● Dataset entries
= = = = =

(** * ElderlyMonitoringFHE: the decrypt-request / verified-callback protocol

    A shallow embedding of the Solidity contract [ElderlyMonitoringFHE]:
    its storage, its six state-changing entry points and its one view
    function, with the fhEVM library ([FHE.requestDecryption],
    [FHE.checkSignatures]) and the [abi.decode] builtin taken as an
    interface.  Every entry point is a function from a world to a result:
    either the next world or the failure the transaction reverts with. *)

From Stdlib Require Import NArith Strings.Byte.
From stdpp Require Import gmap strings list.

Local Open Scope N_scope.

(** ** Machine integers *)

(** [uint256] values are naturals below [2^256]; Solidity 0.8 arithmetic is
    checked, so an addition that leaves the range reverts. *)
Abbreviation uint256 := N (only parsing).
Abbreviation euint32 := N (only parsing).
Abbreviation bytes32 := N (only parsing).
Abbreviation bytes := (list byte) (only parsing).

Definition max_uint256 : N := 2 ^ 256 - 1.

(** ** Failures *)

(** The ways a transaction reverts.  The first four are the [require]
    messages of the contract; [InvalidProof] is the revert raised inside
    [FHE.checkSignatures], [DecodeFailure] the one raised by [abi.decode] on
    malformed input, [Overflow] the arithmetic panic of [+= 1].
    [Unauthorized] is the failure the access-control hook would signal; the
    placeholder modifier of the contract never raises it. *)
Inductive failure : Type :=
| DataNotFound     (* "Data not found" *)
| AlertNotFound    (* "Alert not found" *)
| InvalidRequest   (* "Invalid request" *)
| AlreadyHandled   (* "Already handled" *)
| InvalidProof
| DecodeFailure
| Overflow
| Unauthorized.

Inductive result (A : Type) : Type :=
| Ok (a : A)
| Revert (f : failure).
Arguments Ok {A} a.
Arguments Revert {A} f.

Definition result_bind {A B} (m : result A) (k : A -> result B) : result B :=
  match m with
  | Ok a => k a
  | Revert f => Revert f
  end.

Notation "'do' x <- m ; k" := (result_bind m (fun x => k))
  (at level 10, x pattern, m at level 100, k at level 200).
Notation "'do_' m ; k" := (result_bind m (fun _ => k))
  (at level 10, m at level 100, k at level 200).

(** [require(cond, msg)] *)
Definition require (cond : bool) (f : failure) : result unit :=
  if cond then Ok tt else Revert f.

(** [a + b] on [uint256], checked. *)
Definition checked_add (a b : uint256) : result uint256 :=
  if a + b <=? max_uint256 then Ok (a + b) else Revert Overflow.

(** ** Storage layout *)

Record EncryptedSensorData : Type := mkSensorData {
  sd_id : uint256;
  encryptedActivityVector : euint32;
  encryptedSleepVector : euint32;
  sd_timestamp : uint256
}.

Record EncryptedAlert : Type := mkAlert {
  al_id : uint256;
  encryptedAlertPayload : euint32;
  al_timestamp : uint256
}.

Record DecryptedEvent : Type := mkDecryptedEvent {
  summary : string;
  isHandled : bool
}.

(** A Solidity mapping is total: a key that was never written reads as the
    zero value of the value type. *)
Class Zero (V : Type) := zero : V.
Global Instance uint256_zero : Zero N := 0.
Global Instance sensor_zero : Zero EncryptedSensorData := mkSensorData 0 0 0 0.
Global Instance alert_zero : Zero EncryptedAlert := mkAlert 0 0 0.
Global Instance event_zero : Zero DecryptedEvent := mkDecryptedEvent "" false.

Definition sload {V} `{Zero V} (m : gmap N V) (k : uint256) : V :=
  default zero (m !! k).

Record Storage : Type := mkStorage {
  sensorDataCount : uint256;
  alertCount : uint256;
  sensorDatas : gmap N EncryptedSensorData;
  encryptedAlerts : gmap N EncryptedAlert;
  decryptedEvents : gmap N DecryptedEvent;
  requestToDataId : gmap N N;
  requestToAlertId : gmap N N
}.

Definition set_sensorDataCount (n : uint256) (s : Storage) : Storage :=
  mkStorage n (alertCount s) (sensorDatas s) (encryptedAlerts s)
            (decryptedEvents s) (requestToDataId s) (requestToAlertId s).
Definition set_alertCount (n : uint256) (s : Storage) : Storage :=
  mkStorage (sensorDataCount s) n (sensorDatas s) (encryptedAlerts s)
            (decryptedEvents s) (requestToDataId s) (requestToAlertId s).
Definition set_sensorDatas (m : gmap N EncryptedSensorData) (s : Storage) : Storage :=
  mkStorage (sensorDataCount s) (alertCount s) m (encryptedAlerts s)
            (decryptedEvents s) (requestToDataId s) (requestToAlertId s).
Definition set_encryptedAlerts (m : gmap N EncryptedAlert) (s : Storage) : Storage :=
  mkStorage (sensorDataCount s) (alertCount s) (sensorDatas s) m
            (decryptedEvents s) (requestToDataId s) (requestToAlertId s).
Definition set_decryptedEvents (m : gmap N DecryptedEvent) (s : Storage) : Storage :=
  mkStorage (sensorDataCount s) (alertCount s) (sensorDatas s) (encryptedAlerts s)
            m (requestToDataId s) (requestToAlertId s).
Definition set_requestToDataId (m : gmap N N) (s : Storage) : Storage :=
  mkStorage (sensorDataCount s) (alertCount s) (sensorDatas s) (encryptedAlerts s)
            (decryptedEvents s) m (requestToAlertId s).
Definition set_requestToAlertId (m : gmap N N) (s : Storage) : Storage :=
  mkStorage (sensorDataCount s) (alertCount s) (sensorDatas s) (encryptedAlerts s)
            (decryptedEvents s) (requestToDataId s) m.

Definition empty_storage : Storage := mkStorage 0 0 ∅ ∅ ∅ ∅ ∅.

(** ** Events *)

Inductive Event : Type :=
| SensorDataSubmitted (id timestamp : uint256)
| AnomalyDetectionRequested (id : uint256)
| AnomalyDetected (id : uint256)
| EncryptedAlertSubmitted (id timestamp : uint256)
| AlertDecryptionRequested (id : uint256)
| AlertDecrypted (id : uint256).

(** ** The library interface *)

(** The callback selectors passed to [FHE.requestDecryption]. *)
Inductive selector : Type :=
| handleAnomalyResult_selector
| handleAlertCleartext_selector.

(** What the contract imports and does not define; the library's sources are
    not part of the repository, so its operations are parameters and their
    shape is the oracle integration contract of the specification: a request
    for a list of ciphertext handles and a callback selector returns a request
    id synchronously and updates the library's own bookkeeping
    ([requestDecryption]); [checkSignatures] tells whether the proof
    authenticates the cleartexts for the request id (the library reverts when
    it does not).  The two decoders are [abi.decode(_, (string[]))] and
    [abi.decode(_, (string))], [None] when the builtin reverts. *)
Class FHEVM : Type := {
  Oracle : Type;
  requestDecryption : Oracle -> list bytes32 -> selector -> uint256 * Oracle;
  checkSignatures : Oracle -> uint256 -> bytes -> bytes -> bool;
  abi_decode_strings : bytes -> option (list string);
  abi_decode_string : bytes -> option string
}.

= = = = =

● Task to carry out
Output, exactly and with no other text, the line that contains "id synchronously and" and all lines from there to the end of the records.

● The completed task
    id synchronously and updates the library's own bookkeeping
    ([requestDecryption]); [checkSignatures] tells whether the proof
    authenticates the cleartexts for the request id (the library reverts when
    it does not).  The two decoders are [abi.decode(_, (string[]))] and
    [abi.decode(_, (string))], [None] when the builtin reverts. *)
Class FHEVM : Type := {
  Oracle : Type;
  requestDecryption : Oracle -> list bytes32 -> selector -> uint256 * Oracle;
  checkSignatures : Oracle -> uint256 -> bytes -> bytes -> bool;
  abi_decode_strings : bytes -> option (list string);
  abi_decode_string : bytes -> option string
}.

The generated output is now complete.